Hommage à Toots Thielemans : l’homme à l’harmonica sublimé
Hommage à Toots Thielemans : l’homme à l’harmonica sublimé
Aujourd’hui, lundi 22 août 2016, s’est éteint dans sa bonne vieille ville de Bruxelles, au très respectueux âge de 94 ans, l’un des plus grands musiciens de jazz au monde : Toots Thielemans qui, lorsqu’il jouait de son inséparable harmonica, atteignait les inaccessibles sphères du sublime. Hommage, donc, à cet homme à l’harmonica sublimé : un pour Toots, Toots pour un !
J’entends ici le mot « sublime » dans son sens originel et authentique : « l’écho de la grandeur d’âme », comme le qualifia, au deuxième siècle de notre ère, le linguiste Longin dans « Du Sublime » précisément, le premier livre, dans l’histoire de l’humanité, consacré à cette notion !
Au dix-huitième siècle, Emmanuel Kant précise, dans sa " Critique de la faculté de juger ", à ce sujet : « Nous nommons " sublime " ce qui est absolument grand. (…) Dans ce dernier cas, il s’agit de ce qui est grand au-delà de toute comparaison. On peut aussi exprimer ainsi la définition précédente : Est sublime ce en comparaison de quoi tout le reste est petit. »
Transcendance du sublime !
TOOTS POUR UN, UN POUR TOOTS !
Car Toots Thielemans, en effet, était grand : grand tant sur le plan humain, par sa naturelle bonté, sa gentillesse et son humilité, que sur le plan musical, par son incomparable génie, sa créativité et son raffinement.

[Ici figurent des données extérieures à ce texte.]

(* ===== verification/Prelude.v ===== *)
(** * A verification of the Days executor

    Days is a packet-level simulator of data-centre networks. Its executor
    (src/executor) runs a validated image of a scenario: hosts and switches are
    logical processes (LPs), events carry a canonical key, and every back end
    must compute the same result as the scalar one. Before a run, the scenario
    side (src/src/topos) builds the topology, attaches and pairs hosts and
    selects routes. This library models the executor's deterministic core and
    these builders in Rocq and proves what the rest relies on.

    ** The program and the files that model it

    - Prelude.v: machine integers as [Z] with each operation's wrap-around,
      saturation or check written out; [Result] and runs that may not return;
      while loops with fuel and their proof rule; in-place record update.
    - OrdMap.v: [BTreeMap] and [BTreeSet] as canonical sorted lists.
    - Event.v (event.rs, the dispatch table of model.rs): event keys and their
      order, kinds, phases, classes, payload identities.
    - LinkTime.v (time.rs): serialization and arrival times.
    - ExecError.v (scalar.rs, [ExecutionError]).
    - Fel.v (fel.rs, the superseded timers of scalar.rs): the future-event list,
      a heap beside an ordered timer map. The heap is an interface,
      [BinaryHeap], with the standard library's promise as [BinaryHeapLaws].
    - EcnRamp.v (ecn_ramp.rs, splitmix.rs): the random marking ramp.
    - Dcqcn.v (dcqcn.rs): the DCQCN rate controller with its lazy timers.
    - Tcp.v (tcp.rs): Reno, CUBIC and the retransmission-timeout estimator.
    - Model.v, Image.v (model.rs, image.rs): the policies and the image.
    - Roce.v (roce.rs): windows, pacer restart, the Go-back-N receiver.
    - TcpReceiver.v (scalar.rs, [tcp_receive_range]): reassembly.
    - PfcOrder.v (scalar.rs, [PfcClassOrder]): service of a paused FIFO queue.
    - Sched.v (scalar.rs): the queue disciplines SP, WFQ, DRR and WRR, and the
      admission actions.
    - PacketStore.v (packet_store.rs): the resident-packet store.
    - Radix.v (safe_horizon.rs): the radix sort of exchanged events.
    - Machine.v: the interface between the transition handlers and the event
      loops, [Machine] with [MachineLaws]; one dispatch on the pending events;
      safe schedules and their confluence.
    - ScalarLoop.v (scalar.rs, [run_scalar]): the scalar event loop.
    - Rounds.v (safe_horizon.rs): the safe-horizon round executor.
      RoundsSpec.v, RoundsFrontier.v and RoundsMain.v prove it: the drain of an
      LP, the lazy frontier index, and the whole run.
    - TcpLedger.v (tcp_ledger.rs): the sent segments of each flow. Orphans.v: the
      initial packets a device retains because its readback could not find them.
    - Words.v: windows and tables of the word buffers the device back ends use.
      TcpRing.v (tcp_ledger_ring.rs): the host mirror of the device's ring of sent
      segments, which the source compiles for its tests, and the shifting array it
      replaced; TcpRingLedger.v relates both to the ledger.
      Compaction.v (device_compaction.rs): the readback of live records.
    - DeviceScheduler.v (device_scheduler.rs): the words of every node's switch
      scheduler, planned from an image and read back. DevicePlane.v gives the plan
      a closed form, DeviceRestore.v proves the readback on it.
    - StageIndex.v (stage_index.rs): a host's keyed views of its generator,
      receiver and stage tables.
    - Transition.v (scalar.rs, [TransitionState]): the state of a run, lookups,
      packets, emission of children, counters, construction and finish. A handler
      is a [transition]: a function of the state and the children emitted so far
      that succeeds, fails with an [ExecutionError], or panics.
    - TcpSend.v, Stages.v, HostSend.v, HostTcp.v, Pacing.v, HostRoce.v,
      HostReceive.v, SwitchHandlers.v (scalar.rs): the handlers of hosts and
      switches, each whole. Dispatch.v: [dispatch] and one step of the event loop.
    - Effects.v, SwitchLocality.v, HostLocality.v: what a handler may touch and
      emit, a small logic of [keeps] and [emits] with one lemma per handler.
    - Validate.v (validate.rs): the structural checks of an image.
      SchedulerChecks.v, ServiceChecks.v: the checks of the scheduler states, with
      the largest frame a DRR class can still see, and of the service events.
      WfqCheckpoint.v and Checkpoint.v show that a queue in service keeps passing
      the checks of its scheduler, whatever bounds the frames.
    - Wakes.v, HostWakes.v, SwitchWakes.v, WakeUps.v, Liveness.v: the flags and
      pending events of a node's egress through every handler.
    - SeededMatrix.v (seeded_matrix.rs): the bytes of an imbalanced all-to-all.
    - Simulator.v: the handlers as an instance of [Machine], runs from a validated
      image, and an example run of the whole executor. IndexRuns.v: the stage
      index along those runs.

    - Graphs.v: walks, and [petgraph]'s graph as an interface, [Graph] with
      [GraphLaws]; the canonical graph of route.rs. EdgeLists.v implements the
      interface and that of the search's heap.
    - BestFirst.v, FatTree.v, Routing.v (route.rs): the best-first search, the
      recognition of fat trees and their neighbours, routes, route tables and
      the equal-cost table. RouteProofs.v and RouteTables.v prove them.
    - Topology.v (build.rs, config.rs): the builders; BuiltTrees.v and
      Dragonflies.v prove their wiring. Pairing.v (build.rs): endpoint pairs,
      with [rand] as the interface [RandomSource]. Rail.v (rail.rs): rail fabrics
      and the choice between the builders.

    ** What the theorems show

    - The round executor returns a result exactly when the scalar loop does, and
      the same one ([rounds_equal_scalar]).
    - The handlers: a dispatch changes only its target's state and emits children
      numbered from that node's sequence ([dispatch_is_local]); from a validated
      image no two events ever share a key ([keys_never_collide]).
    - The structural checks of validation accept exactly the images the executors
      assume ([validate_structure_exact]).
    - No wake-up is lost: in every reachable configuration a node's pending service
      events are those its state asks for ([no_lost_wakeups]), for every host and
      every switch none of whose initial service events names a PFC frame; the
      checks accept such an event and it is lost ([pfc_service_unchecked]). A queue
      that passes validation passes it again after any service
      ([checkpoint_stays_valid]).
    - Routes: the budget of workers, the reuse of a worker's search state and the
      tree read instead of a search never show ([route_table_ignores_budget],
      [tree_routes_equal_searches]); every route is shortest
      ([routes_are_shortest], [ecmp_routes_shortest]); the router recognises the fat
      trees the builder builds ([built_fat_tree_recognised]).
    - Wiring and traffic: dragonflies are balanced ([dragonfly_balanced]), rail
      fabrics connect their GPUs ([rail_fabric_connected]), structural pairings are
      permutations ([structural_pairs_permute]), and a seeded matrix of fewer than
      [2 ^ 30] ranks routes no more than its sources have
      ([seeded_matrix_conserves]); a larger one panics ([seeded_matrix_panics]).
    - Refinements: the lazy DCQCN timers against a machine that fires every
      timer at its instant; the future-event list against one ordered map, also on
      traces with duplicates, where the map refuses an insertion that the list
      reports later ([fel_refines_ordered_map]); the packet store against a map; the
      Go-back-N receiver against the longest in-order run of the arrivals.
    - Equivalences: the radix sort is a stable sort; the PFC class order finds
      what the search from the head finds; at every configuration a run reaches the
      stage index answers as the scans of the tables do ([stage_index_equals_scan]).
    - The segment ledger keeps exactly the unacknowledged bytes of each flow, and
      the mirror of the device's ring is that ledger on every trace of a sender,
      whose insertions overlap no bytes filed under another sequence
      ([ring_refines_ledger]); with an overlap it is not
      ([overlapping_insert_diverges]).
    - Device buffers: the gather of a compaction plan is the live records in order
      ([gather_exact]); the scheduler words restore the queues they were planned
      from ([scheduler_plane_round_trip]).
    - Exactness of the integer arithmetic: serialization times, the DCQCN cut
      and alpha, the ECN ramp, CUBIC's K and curve, WFQ finish tags, pacer grid.
    - Invariants and bounds of the DCQCN controller, congestion windows, RTO.
    - Termination of the loops that have no structural bound: the controller's
      materialization, the DRR and WRR selections, the cube root.

    ** Fuel and bounds

    [wloop d] runs at most [2 ^ d] iterations and stops at the first result; each
    use comes with a theorem that the loop ends within its fuel. The DRR and WRR
    selections run at depth 140 and 70, that is for at most [2 ^ 140] and [2 ^ 70]
    iterations: a DRR selection visits every class once per round, over at most
    [2 ^ 64 + 2] rounds, as a quantum is at least one byte and a packet below
    [2 ^ 64]; a WRR selection visits a class at most twice; and there are fewer
    than [2 ^ 64] classes. The probe loops of the packet store are
    bounded by the number of buckets. The event loops take fuel as an argument:
    it counts dispatched events, and the theorems say that enough fuel for one
    executor is enough for the other. The loop that fills a TCP window has fuel
    for [2 ^ 64] segments, more than the bytes a sequence number can count. A
    route search has fuel for [2 ^ node_count] steps, and its theorem shows that
    it ends. A release build is modelled: plain arithmetic wraps, and debug
    assertions are absent.

    ** Not modelled

    The handlers are those of the [Summary] observation mode: the records of the
    [Full] mode, which never feed back into a run, and the test probes are left
    out. The equality of the round and the scalar executor is proved for every
    machine that keeps [MachineLaws]; that the handlers of Simulator.v keep them,
    and the per-LP state of the round executors ([new_local], [finish_local]), are
    not proved here. Of image validation, the checks of flows, generators,
    receivers, queues and work budgets are not modelled. Nor are the CPU, CUDA and
    Metal back ends, which are threads and device code around the same transitions,
    and of their buffers those other than the segment ring, the compaction and the
    scheduler words; the scenario compiler and workloads, which turn text into
    images; the legacy floating-point simulator. Of src/src/topos, reading and
    parsing of text, rendering of a rail fabric to a file, the legacy protocols of
    route.rs and the allocation of memory are left out, and the parts of a route
    table that threads compute are sequential computations. The [f64] of a round's
    parallel efficiency is its exact quotient. *)

From stdpp Require Export prelude sorting strings.
From Stdlib Require Export ZArith Lia.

Ce n’est donc pas un hasard, loin s’en faut, s’il avait comme amis et complices, parmi les meilleurs musiciens de jazz, des artistes aussi légendaires et talentueux, pour ne citer que les plus célèbres parmi cette illustre pléiade, que Charlie Parker, Louis Armstrong, Ella Fitzgerald, Dizzy Gillespie, Benny Goodman, Django Reinhardt, Stéphane Grapelli, Quincy Jones, Chet Baker ou Miles Davis, dont le subtil et mélodieux jeu de trompette se parait souvent des mêmes accents, dans leur ineffable beauté mélancolique, que le déchirant et pourtant toujours chaleureux harmonica de Toots Thielemans.
Ce sont les « affinités électives » de Goethe. C’est la « fraternité sidérale » de Nietzsche. Toots pour un, un pour Toots !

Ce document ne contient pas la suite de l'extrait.